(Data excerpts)
######
Lemma getitem_lt {A : Type} (l : list A) (i : nat) :
  i < length l -> exists a, getitem l i = Ok a.
Proof.
  intros H. unfold getitem.
  destruct (nth_error l i) as [a |] eqn:E; [exists a; reflexivity |].
  apply nth_error_None in E. lia.
Qed.

Lemma setitem_Ok {A : Type} (l : list A) (i : nat) (v : A) :
  i < length l ->
  setitem l i v = Ok (firstn i l ++ v :: skipn (S i) l).
Proof.
  revert i; induction l as [| a l IH]; intros [| i] H; simpl in *; try lia.
  - reflexivity.
  - rewrite IH by lia. reflexivity.
Qed.

Lemma setitem_Err {A : Type} (l : list A) (i : nat) (v : A) :
  length l <= i -> setitem l i v = Err IndexError.
Proof.
  revert i; induction l as [| a l IH]; intros [| i] H; simpl in *;
    try reflexivity; try lia.
  rewrite IH by lia. reflexivity.
Qed.

Lemma firstn_In {A : Type} (k : nat) (l : list A) (x : A) :
  In x (firstn k l) -> In x l.
Proof.
  revert k; induction l as [| a l IH]; intros [| k]; simpl; try tauto.
  intros [H | H]; [left; exact H | right; eapply IH; exact H].
Qed.

Lemma length_slice {A : Type} (l : list A) (lo hi : nat) :
  hi <= length l -> length (slice l lo hi) = hi - lo.
Proof.
  intros H. unfold slice. rewrite length_firstn, length_skipn. lia.
Qed.

Lemma nth_error_slice {A : Type} (l : list A) (lo hi i : nat) :
  i < hi - lo -> nth_error (slice l lo hi) i = nth_error l (lo + i).
Proof.
  intros H. unfold slice.
  rewrite nth_error_firstn.
  destruct (Nat.ltb_spec i (hi - lo)); [| lia].
  apply nth_error_skipn.
Qed.

Lemma length_ConstantPad1d {A : Type} (left right : nat) (v : A) (l : list A) :
  length (ConstantPad1d left right v l) = left + length l + right.
Proof.
  unfold ConstantPad1d. rewrite !length_app, !repeat_length. lia.
Qed.

Lemma where_first_Ok (a : list nat) (x r : nat) :
  where_first a x = Ok r <->
  nth_error a r = Some x /\ forall k y, k < r -> nth_error a k = Some y -> y <> x.
Proof.
  revert r; induction a as [| h a IH]; intros r; simpl.
  - split; [discriminate |]. intros [H _]. destruct r; discriminate.
  - destruct (Nat.eqb_spec h x) as [-> | Hne].
    + split.
      * intros H; injection H as <-. split; [reflexivity |]. intros; lia.
      * intros [H Hmin]. destruct r as [| r]; [reflexivity |].
        exfalso. apply (Hmin 0 x); [lia | reflexivity | reflexivity].
    + split.
      * intros H. inv_bind H as r' Hr'. injection H as <-.
        apply IH in Hr'. destruct Hr' as [Hn Hmin]. split; [exact Hn |].
        intros [| k] y Hk Hy; simpl in Hy.
        -- injection Hy as <-. exact Hne.
        -- apply (Hmin k); [lia | exact Hy].
      * intros [H Hmin]. destruct r as [| r]; simpl in H.
        -- injection H as ->. contradiction.
        -- assert (Hr : where_first a x = Ok r).
           { apply IH. split; [exact H |].
             intros k y Hk Hy. apply (Hmin (S k)); [lia | exact Hy]. }
           rewrite Hr. reflexivity.
Qed.

Lemma where_first_In (a : list nat) (x : nat) :
  In x a -> exists r, where_first a x = Ok r.
Proof.
  induction a as [| h a IH]; simpl; intros H; [contradiction |].
  destruct (Nat.eqb_spec h x) as [-> | Hne]; [exists 0; reflexivity |].
  destruct H as [H | H]; [contradiction |].
  destruct (IH H) as [r Hr]. exists (S r). rewrite Hr; reflexivity.
Qed.

Lemma where_first_ahead (a : list nat) (x r : nat) :
  where_first a x = Ok r -> ahead_of x a = firstn r a.
Proof.
  revert r; induction a as [| h a IH]; intros r; simpl; [discriminate |].
  destruct (Nat.eqb_spec h x) as [-> | Hne]; intros H.
  - injection H as <-. reflexivity.
  - inv_bind H as r' Hr'. injection H as <-. simpl. f_equal.
    apply IH; assumption.
Qed.

Lemma py_range_Ok (stop step : nat) :
  0 < step ->
  py_range stop step =
    Ok (map (fun k => k * step) (seq 0 ((stop + step - 1) / step))).
Proof.
  destruct step; [lia | reflexivity].
Qed.

(** ** Rounding to five decimals *)

Lemma round_half_even_cases (x : Q) :
  round_half_even x = Qfloor x \/ round_half_even x = (Qfloor x + 1)%Z.
Proof.
  unfold round_half_even.
  destruct (Qcompare _ _); [destruct (Z.even _) | |]; auto.
Qed.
######
Work to complete
Copy out the lines of the records above in which the string "unfold" appears.

Exercise output
  intros H. unfold getitem.
  intros H. unfold slice. rewrite length_firstn, length_skipn. lia.
  intros H. unfold slice.
  unfold ConstantPad1d. rewrite !length_app, !repeat_length. lia.
  unfold round_half_even.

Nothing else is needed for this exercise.